Technical Analysis is a market analysis doctrine which aims to evaluate assets and securities in order to find the right opportunities to trade. It focuses on trading activity, which is represented by the movements of price graphs and the volume of trading. Technical analysts use indicators and instruments in order to decide where the right opportunities lie. Fundamental analysis on the other hand tries to evaluate the underline value of the asset.
A Short History
Though aspects of technical analysis have been developed as far back as the 17th century in Holland and in the 18th century in Japan, most people trace the history of technical analysis back to the early days of the 20th century and the work of Charles Dow (what is know as Dow Theory) who, along with his partners, founded the Wall Street Journal and the Dow Jones Industrial Moving average. Charles Dow, and writing partner William Peter Hamilton, published the books Stock Market Theory and Technical Market Analysis, and were later expanded upon by others who took Technical Analysis into the future. Today Technical Analysis has moved from books and papers into the digital world with advanced high-tech software replacing the pencil and pen.
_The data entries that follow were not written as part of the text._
(** * puchchat: the chat relay of cortex-io

    A shallow embedding of the chat tools of [index.js] (connect, disconnect,
    send, fetch, help, connectedUsers), of the process-wide session they
    share, of the row store they query, of the realtime listener with its
    reconnect callback, and of the start-up checks, the command dispatcher
    and the handler of the lines typed at the terminal.

    Conventions of the embedding.
    - JavaScript strings are byte strings ([string]), the UTF-8 of their
      text; the literals of the source are kept as they are.  [trim] strips
      the white space of ECMAScript, written out on the UTF-8 bytes.
      [toLowerCase] is written out for the code points below 128; for any
      other text it is the case tables of the engine, a parameter
      ([JsString.Engine]) of everything that lower-cases.
    - The session object is one record inside the [World]; every tool runs in
      a state monad over the [World] whose results are either a value or a
      thrown exception, so that [try]/[catch] is written out.
    - The store is a remote service.  Its tables are lists of rows; what it
      answers to the n-th request ([Served], [Refused] with an error object,
      or [Crashed], a rejected promise) is given by the [answers] of the
      world, and every request issued is appended to [requests]. *)

From Stdlib Require Import List String Ascii ZArith Lia Bool Arith.
From Stdlib Require Import Sorting.Sorted Sorting.Permutation.
From Stdlib Require Import DecimalString.
Import ListNotations.

Local Open Scope string_scope.
Local Open Scope Z_scope.

(** ** JavaScript string primitives *)

Module JsString.

(** What [String.prototype.trim] strips is the WhiteSpace and the
    LineTerminator of ECMAScript: TAB, LF, VT, FF, CR, SPACE, U+00A0, U+1680,
    U+2000 to U+200A, U+2028, U+2029, U+202F, U+205F, U+3000 and U+FEFF.  In
    UTF-8 the first six are one byte, U+00A0 is two bytes, the others are
    three. *)

(** TAB, LF, VT, FF, CR and SPACE. *)
Definition is_white_space (c : ascii) : bool :=
  let n := nat_of_ascii c in
  ((9 <=? n)%nat && (n <=? 13)%nat) || (n =? 32)%nat.

(** U+00A0 is C2 A0. *)
Definition is_white_space2 (a b : ascii) : bool :=
  ((nat_of_ascii a =? 194)%nat && (nat_of_ascii b =? 160)%nat)%bool.

(** U+1680 is E1 9A 80; U+2000 to U+200A are E2 80 80 to E2 80 8A; U+2028,
    U+2029 and U+202F are E2 80 A8, E2 80 A9 and E2 80 AF; U+205F is
    E2 81 9F; U+3000 is E3 80 80; U+FEFF is EF BB BF. *)
Definition is_white_space3 (a b c : ascii) : bool :=
  let x := nat_of_ascii a in
  let y := nat_of_ascii b in
  let z := nat_of_ascii c in
  ((x =? 225) && (y =? 154) && (z =? 128)
   || (x =? 226) && (y =? 128) &&
        ((128 <=? z) && (z <=? 138) || (z =? 168) || (z =? 169) || (z =? 175))
   || (x =? 226) && (y =? 129) && (z =? 159)
   || (x =? 227) && (y =? 128) && (z =? 128)
   || (x =? 239) && (y =? 187) && (z =? 191))%nat%bool.

(** The string is one white-space code point. *)
Definition white_space_code_point (s : string) : bool :=
  match s with
  | String a EmptyString => is_white_space a
  | String a (String b EmptyString) => is_white_space2 a b
  | String a (String b (String c EmptyString)) => is_white_space3 a b c
  | _ => false
  end.

(** The string starts with a white-space code point. *)
Definition leading_white_space (s : string) : bool :=
  match s with
  | EmptyString => false
  | String a rest =>
      is_white_space a ||
      match rest with
      | EmptyString => false
      | String b rest2 =>
          is_white_space2 a b ||
          match rest2 with
          | EmptyString => false
          | String c _ => is_white_space3 a b c
          end
      end
  end.

(** [trimStart] drops white-space code points for as long as the string
    starts with one. *)
Fixpoint trimStart (s : string) : string :=
  match s with
  | EmptyString => EmptyString
  | String a rest =>
      if is_white_space a then trimStart rest
      else
        match rest with
        | EmptyString => s
        | String b rest2 =>
            if is_white_space2 a b then trimStart rest2
            else
              match rest2 with
              | EmptyString => s
              | String c rest3 =>
                  if is_white_space3 a b c then trimStart rest3 else s
              end
        end
  end.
The Logic Behind Technical Analysis
Technical Analysis, unlike fundamental analysis, assumes that all the information available is reflected within the price graph of the asset. Price fluctuations from this perspective are never random and, therefore, clear trends can be identified and followed. History, as reflected in the price graph, repeats itself, and the trader can identify patterns in the graph that can be used to identify trend reversals or corrections.
HOW TECHNICAL ANALYSIS IS IMPLEMENTED?
Using Technical Analysis one can forecast the price fluctuation of virtually any asset, be it stock, bond, commodity, index or derivative based on supply an demand. Price movements reflect changes in the supply and demand of a certain asset, but they are not the only instrument at hand for the analyst. Apart from graphs, it is common for the technical analyst to use volume and other indicators which can give one clues to the current trend and its strength.
Since the birth of Technical Analysis, many indicators have been added to the toolkit of the trader, attempting to accurately forecast the future development of prices. Some indicators may focus on trend identification while others try to evaluate its strength and durability. Some of those are RSI (Relative Strength Index), Moving Averages, Momentum, etc.
Indicators are usually applied to charts at different time frames. Day traders may use charts ranging from one-minute to hourly, whereas traditional traders may look to weekly and monthly charts for clues.
Apart from indicators, technical analysts may also turn to pattern recognition. A trader may look at the past movements of the graph to try and find movements which will repeat themselves in the future. For example, some assets will throw a ‘kangaroo tail’ when testing a new price before the market rejects it and cause a reversal of the trend. Pattern recognition relies on the idea that history repeats itself, and that traders behave in predictable ways.